En quelle sorte de vers avez-vous dont qui soient si rares ?

LA RIMAILLE.

De ces vers saillants et brillants qui renferment une pointe, une maxime, une sentence ; et dont il ne faut souvent qu’une demi-douzaine pour faire passer un Opéra. Par exemple :

Qui n’ose se venger, mérite qu’on l’outrage.

LA CASCADE.

Eh ! mais cette pensée n’est pas trop nouvelle, et je l’ai vue dans la Tragédie d’Atrée.

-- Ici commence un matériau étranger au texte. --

Definition acquireOnce (lock : Lock) : prog lockDB (res unit) :=
  pbind (Get (DatabaseName lock) (DatabaseType lock))
    (fun r => match r with
     | Err e => Ret (Err e)
     | Ok (Some existing) =>
         if Owner existing != Owner lock then Ret (Err ErrLockHeld)
         else refreshPendingPlanID lock existing
     | Ok None =>
         Exec (insertLock lock)
           (fun r => match r with
            | Ok _ => Ret (Ok tt)
            | Err e =>
                if negb (isDuplicateKeyError e) then Ret (Err e) else
                pbind (Get (DatabaseName lock) (DatabaseType lock))
                  (fun r => match r with
                   | Err e => Ret (Err e)
                   | Ok None => Ret (Err ErrLockHeld)
                   | Ok (Some winner) =>
                       if Owner winner != Owner lock then Ret (Err ErrLockHeld)
                       else refreshPendingPlanID lock winner
                   end)
            end)
     end).

Definition Acquire (lock : Lock) : prog lockDB (res unit) := withLockRetry (acquireOnce lock).

Definition Release (database dbType owner : string) : prog lockDB (res unit) :=
  Exec (deleteLock (ownerIs owner) database dbType)
    (fun r => match r with
     | Err e => Ret (Err e)
     | Ok rowsAffected =>
         if (rowsAffected =? 0)%Z then
           pbind (Get database dbType)
             (fun r => match r with
              | Err e => Ret (Err e)
              | Ok None => Ret (Err ErrLockNotFound)
              | Ok (Some _) => Ret (Err ErrLockNotOwned)
              end)
         else Ret (Ok tt)
     end).

Definition ReleaseIfPendingPlanID (database dbType owner pendingPlanID : string)
    : prog lockDB (res bool) :=
  Exec (deleteLock (fun row => ownerIs owner row && planIs pendingPlanID row) database dbType)
    (fun r => match r with
     | Err e => Ret (Err e)
     | Ok rowsAffected => Ret (Ok (0 <? rowsAffected)%Z)
     end).

Definition ForceRelease (database dbType : string) : prog lockDB (res unit) :=
  Exec (deleteLock (fun _ => true) database dbType)
    (fun r => match r with
     | Err e => Ret (Err e)
     | Ok rowsAffected => if (rowsAffected =? 0)%Z then Ret (Err ErrLockNotFound) else Ret (Ok tt)
     end).

Definition Update (lock : Lock) : prog lockDB (res unit) :=
  Exec (updateLock (fun _ => true) (DatabaseName lock) (DatabaseType lock) None)
    (fun r => match r with
     | Err e => Ret (Err e)
     | Ok rowsAffected =>
         if (0 <? rowsAffected)%Z then Ret (Ok tt) else
         pbind (Get (DatabaseName lock) (DatabaseType lock))
           (fun r => match r with
            | Err e => Ret (Err e)
            | Ok None => Ret (Err ErrLockNotFound)
            | Ok (Some _) => Ret (Ok tt)
            end)
     end).

(** [ORDER BY created_at DESC] *)
Definition newestFirst (a b : Lock) : Prop := (CreatedAt b <= CreatedAt a)%Z.
#[global] Instance newestFirst_dec a b : Decision (newestFirst a b).
Proof. unfold newestFirst. apply _. Defined.

Definition List_ : prog lockDB (res (list Lock)) :=
  Exec (fun db => (db, Ok (merge_sort newestFirst ((map_to_list (lk_rows db)).*2)))) Ret.

Definition GetByPR (repo : string) (pr : Z) : prog lockDB (res (list Lock)) :=
  Exec (fun db => (db, Ok (filter
          (fun l => (ci (Repository l) == ci repo) && (PullRequest l =? pr)%Z)
          (map_to_list (lk_rows db)).*2))) Ret.

(** The operations other clients run; an administrator's [ForceRelease] apart. *)
Inductive lockOp :=
| OpAcquire (lock : Lock)
| OpRelease (database dbType owner : string)
| OpReleaseIf (database dbType owner plan : string)
| OpUpdate (lock : Lock)
| OpGet (database dbType : string).

Definition opProg (op : lockOp) : prog lockDB (res bool) :=
  let ok (r : res unit) := Ret (match r with Ok _ => Ok true | Err e => Err e end) in
  match op with
  | OpAcquire lock => pbind (Acquire lock) ok
  | OpRelease d t o => pbind (Release d t o) ok
  | OpReleaseIf d t o p => ReleaseIfPendingPlanID d t o p
  | OpUpdate lock => pbind (Update lock) ok
  | OpGet d t => pbind (Get d t) (fun r => Ret (match r with
                   | Ok (Some _) => Ok true | Ok None => Ok false | Err e => Err e end))
  end.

Qui cède à la pitié, mérite qu’on l’offense.  

LA RIMAILLE.

Vous avez raison ; et vous pouvez dire qu’elle est encore dans Phocas d’Héraclius.

Qui se laisse outrager, mérite qu’on l’outrage.  

LA NOUVEAUTÉ.

Et si vous le prenez par-là, c’est un vieux proverbe.

Et qui se fait brebis, souvent le loup le mange.

Le tout ne consiste qu’à donner aux choses un tour de Nouveauté.

LA CASCADE.

Il est vrai. Mais sachons combine vous me vendrez vos vers, le millier, à les prendre au hasard.

LA RIMAILLE.

Voulez-vous que je vous parle en conscience ? je ne puis pas vous les donner à moins de cent dix sols, le cent.

LA CASCADE.

Ah ! Monsieur de la Rimaille !

LA RIMAILLE.

Non, c’est un prix fait ; et vous ne les auriez pas, s’il s’en fallait une obole.

LA CASCADE.

Mais, enfin...

LA RIMAILLE.

Vous en pouvez trouver autre part à meilleur marché ; mais il y a vers et vers ; et pour ceux que je fais...

LA CASCADE.

Allons, Monsieur de la Rimaille, il se faut mettre à la raison ; songez qu’on ne vous demande que de petits vers.

LA RIMAILLE.

Je le crois, parbleu, bien ! s’il vous fallait donner des vers de douze ou treize pieds, je n’y trouverais pas mon compte.

LA NOUVEAUTÉ.

Je vois bien qu’il faut que je vous accompagne ensemble : cela est du ressort de la Nouveauté, de se mêler d’un marché aussi bizarre et aussi nouveau. Oh ! çà, combien faut-il remplir de vers pour remplir le fond d’un Opéra ?

LA RIMAILLE.

Il en faut six cent, qui, à les prendre à six pieds l’un portant l’autre, feront cent toises.

LA NOUVEAUTÉ.

Vendre des vers à la toise !

LA RIMAILLE.

On y a bien vendu des Bibliothèques.

LA CASCADE.

Mais comment ajuster à ma Musique ceux qui sont trop longs ?

LA RIMAILLE.

Cela vous sera aisé. Mes vers prêtent ; ils s’allongent et de raccourcissent comme on veut ; et on en peut ôter, ou y ajouter une épithète ou un adverbe, sans qu’il y paraisse. Par exemple :

Coulez, ruisseaux, sans murmures.    

Si ce vers est trop court, vous pouvez l’allonger ainsi :

Coulez, coulants ruisseaux ; murmurez sans murmure.

Et ainsi du reste.

LA NOUVEAUTÉ.

À merveille ! et, sur ce pied-là, je condamne Monsieur de la Cascade à vous donner ce que vous demandez.

LA CASCADE.

J’y consens.

LA NOUVEAUTÉ.

Allons, Messieurs, puisque vous voilà d’accord, secondez-moi dans l’exécution du petit divertissement que j’ai préparé ; et que tout célèbre le triomphe de la Nouveauté.

 

 

Divertissement

 

Entrée de toutes sortes de personnes amoureuse de la Nouveauté. Chant n° 4.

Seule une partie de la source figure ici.